Les retardataires encourent-ils des risques face aux autorités ?


Désormais, à chaque fois qu’une nouvelle norme IFRS sort pour le praticien, elle sort simultanément dans un format informatique interprétable par tous les types d’ordinateurs capables de lire du langage HTML. Les deux prochaines années seront consacrées aux états financiers dans un premier temps, et ensuite viendra le tour des notes.


Les régulateurs attendent que le système soit en place. Si certaines entités restaient durablement sur un mode de communication ancien, des rappels à l’ordre seraient sans doute émis. Notre monde a besoin de bonnes pratiques et ne peut pas se résumer à un rapport permanent obligation/sanction. La bonne communication financière est primordiale pour qui est coté en bourse. Faute de quoi, les investisseurs n’ont pas confiance et n’achètent pas le titre. Les principes de présentation favoriseront les moyens de comparaison entre les valeurs. Dans l’économie de marché capitaliste, la vente et l’achat d’action dépendent de l’information qu’on en a. Plus l’information est disponible, intelligente sur des systèmes grand public, plus nous allons dans la bonne direction, et finalement, peu importe les obligations. Les compagnies ont compris depuis longtemps que les données et les messages qu’elles mettent à disposition constituent des moyens d’attraction pour les actionnaires.


 


Quel regard portez-vous sur le format unique de reporting européen ? Présente-t-il des différences majeures avec le reporting américain ?

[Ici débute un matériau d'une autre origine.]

Lemma resolveAndCollect_preserves
    (file : Path) (reference : Reference) (st : list Path * World) :
  (NoDup st.1 → NoDup (run file reference st).1)
  ∧ (DirectedGraph.unique_keys (missing st.2) →
     DirectedGraph.unique_keys (missing (run file reference st).2))
  ∧ (proper_sets (missing st.2) →
     proper_sets (missing (run file reference st).2)).
Proof.
  assert (∀ m st,
            (NoDup st.1 → NoDup (one file m st).1)
            ∧ (DirectedGraph.unique_keys (missing st.2) →
               DirectedGraph.unique_keys (missing (one file m st).2))
            ∧ (proper_sets (missing st.2) →
               proper_sets (missing (one file m st).2))) as Hone.
  { intros m [imp w]. cbn [fst snd]. split_and!.
    - rewrite resolveOne_imported. unfold imported_step. simpl.
      destruct (JSSet.has m builtinModules); [done|].
      destruct (resolveSync (dirname file) m) as [msg|[p|]]; try done.
      destruct (truthy p); [|done]. apply NoDup_add.
    - intros Hu.
      destruct (resolveOne_missing file m imp w) as [->| ->]; [done|].
      by apply unique_keys_set.
    - intros Hp.
      destruct (resolveOne_missing file m imp w) as [->| ->]; [done|].
      unfold proper_sets in *.
      assert (JSSet.add m (default JSSet.empty (JSMap.get file (missing w)))
              ≠ []
              ∧ NoDup (JSSet.add m
                         (default JSSet.empty
                            (JSMap.get file (missing w))))) as Hnew.
      { split.
        - intros Hnil.
          assert (m ∈ JSSet.add m
                        (default JSSet.empty (JSMap.get file (missing w))))
            as Hin by (apply elem_of_add; by left).
          rewrite Hnil in Hin. by inversion Hin.
        - apply NoDup_add.
          destruct (JSMap.get file (missing w)) as [old|] eqn:Hg;
            simpl; [|constructor].
          rewrite Forall_forall in Hp.
          by destruct (Hp _ (get_Some_elem_of _ _ _ Hg)). }
      revert Hnew. generalize (JSSet.add m
        (default JSSet.empty (JSMap.get file (missing w)))).
      intros v Hv. induction Hp as [|[k0 v0] rest Hk Hrest IH]; simpl.
      + constructor; [done|constructor].
      + destruct (decide (file = k0)); constructor; done. }
  destruct reference as [m|ms]; unfold resolveAndCollect; [apply Hone|].
  revert st. induction ms as [|m ms IH]; intros st; cbn [foldl]; [done|].
  destruct (Hone m st) as (A1 & B1 & C1).
  destruct (IH (one file m st)) as (A2 & B2 & C2).
  split_and!; auto.
Qed.
Lemma positive_analyze_logs sniff read_csv log_chunk :
  positive (analyze_logs sniff read_csv log_chunk).
Proof.
  unfold analyze_logs. destruct (is_tabular _); [|apply positive_free_form].
  unfold tabular_attempt.
  destruct (read_csv _ _) as [df|]; simpl.
  - destruct (tabular_scan df) as [t|] eqn:E.
    + by apply positive_tabular_scan in E.
    + apply positive_regex_fallback, positive_empty.
  - apply positive_regex_fallback, positive_empty.
Qed.

Lemma positive_merge_into (a b : tally) :
  positive a → positive b → positive (merge_into a b).
Proof.
  intros Ha Hb k n. rewrite lookup_merge_into.
  destruct (a !! k) as [x|] eqn:Ea, (b !! k) as [y|] eqn:Eb; simpl; try done;
    intros [= <-];
    try (specialize (Ha _ _ Ea)); try (specialize (Hb _ _ Eb)); lia.
Qed.

Lemma positive_merge_all (ts : list tally) :
  Forall positive ts → positive (merge_all ts).
Proof.
  unfold merge_all. generalize (positive_empty). generalize (∅ : tally).
  induction ts as [|t ts IH]; intros acc Hacc Hts; simpl; [done|].
  inversion Hts; subst. apply IH; [|done]. by apply positive_merge_into.
Qed.

(** C10. Whatever the sniffer and the parser return, the detector's tally
    binds every key to a strictly positive count, the empty partition gives
    the empty tally, merging keeps counts positive, and a result that is not
    the sentinel binds every key to a positive integer. *)
Theorem counts_strictly_positive
    (sniff : string → option string) (read_csv : string → string → option DataFrame) :
  (∀ log_chunk k n, analyze_logs sniff read_csv log_chunk !! k = Some n → 0 < n)
  ∧ analyze_logs sniff read_csv [] = ∅
  ∧ (∀ ts, Forall positive ts → positive (merge_all ts))
  ∧ (∀ size logs k v,
       pipeline sniff read_csv size logs ≠ sentinel →
       pipeline sniff read_csv size logs !! k = Some v →
       ∃ n, v = JInt n ∧ 0 < n).
Proof.
  split; [intros c; apply positive_analyze_logs|].
  split; [reflexivity|].
  split; [apply positive_merge_all|].
  intros size logs k v Hne Hk. unfold pipeline in *.
  set (ts := map (analyze_logs sniff read_csv) (partition size logs)) in *.
  destruct (decide (merge_all ts = ∅)) as [He|He].
  { by rewrite aggregate_empty in Hne. }
  rewrite aggregate_nonempty, lookup_fmap in Hk by done.
  destruct (merge_all ts !! k) as [n|] eqn:E; simpl in Hk; [|done].
  injection Hk as <-. exists n. split; [done|].
  refine (positive_merge_all ts _ k n E).
  apply Forall_forall. intros t Ht. unfold ts in Ht.
  apply elem_of_map in Ht as (c & -> & _). apply positive_analyze_logs.
Qed.

(** ** The free-form detector and the handler, as counting *)

Lemma free_form_line_hits (t : tally) line :
  free_form_line t line = incr_all t (hits line).
Proof. unfold free_form_line, hits. by destruct (Re.search _ _). Qed.

Lemma incr_all_app (t : tally) l1 l2 :
  incr_all t (l1 ++ l2) = incr_all (incr_all t l1) l2.
Proof. apply foldl_app. Qed.

Lemma foldl_incr_all (f : string → list string) (l : list string) (t : tally) :
  foldl (λ t line, incr_all t (f line)) t l = incr_all t (concat (map f l)).
Proof.
  revert t. induction l as [|x l IH]; intros t; simpl; [done|].
  by rewrite IH, incr_all_app.
Qed.

Lemma free_form_counts log_chunk :
  free_form log_chunk = incr_all ∅ (all_hits log_chunk).
Proof.
  unfold free_form, all_hits. rewrite <- foldl_incr_all.
  generalize (∅ : tally). induction log_chunk as [|line l IH]; intros t; simpl; [done|].
  by rewrite IH, free_form_line_hits.
Qed.

Lemma regex_fallback_counts (t : tally) log_chunk :
  regex_fallback t log_chunk = incr_all t (all_ips log_chunk).
Proof. apply foldl_incr_all. Qed.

Ils sont très proches. Les oppositions portent sur les valeurs immatérielles (goodwill). Dans les systèmes mondiaux, américains et européens, l’évaluation se pratique annuellement. Les Américains souhaitent rendre obligatoire les amortissements des valeurs immatérielles. Pour le moment, les Européens sont en  contradiction totale avec cette idée. Ce point peut se révéler très significatif, notamment sur la présentation des comptes.


 


La digitalisation des états ne constitue-t-elle pas une opportunité de déployer de nouveaux instruments de mesure et de comparaison ?


Jusqu’à présent, les sociétés produisent des comptes et leurs annexes. Standardiser pour 2022 les notes dans un format unique est un challenge, mais la première phase, celle des états financiers, n’angoisse pas du tout les sociétés. Le nouvel instrument offrira l’essentiel de la communication financière des entreprises accessible par Internet.


La digitalisation facilite les comparaisons. C’est l’instrument du futur, elle accélère la rentrée des données dans un tableur. Elle ne modifie pas le principe de comparabilité, elle l’affine. Les agences de notation et les analystes doivent descendre au niveau du secteur et y appliquer la norme uniformément. Cette dernière est en accès libre sur le Net. Les éditeurs de logiciel d’ici un an ou deux proposeront sans doute des possibilités d’analyses intéressantes.


 


Les acteurs comme JPA international sont impactés. Quelles sont vos préconisations ?


Avant toute chose, il faut s’accorder sur un processus, c’est-à-dire choisir de traiter en interne, externaliser ou encore acheter un programme. On ne constate pas de problème conséquent avec la première étape, excepté le fait qu’elle coûtera apparemment plus cher que les estimations fournies par la Commission européenne. Il importe de la mener intelligemment pour préparer la seconde et arriver à un résultat de présentation d’annexes compréhensibles. La communication financière change. Elle passe d’un système traditionnel à un système moderne digitalisé. Essayons d’être optimistes face à cette mutation et de voir ses bons côtés.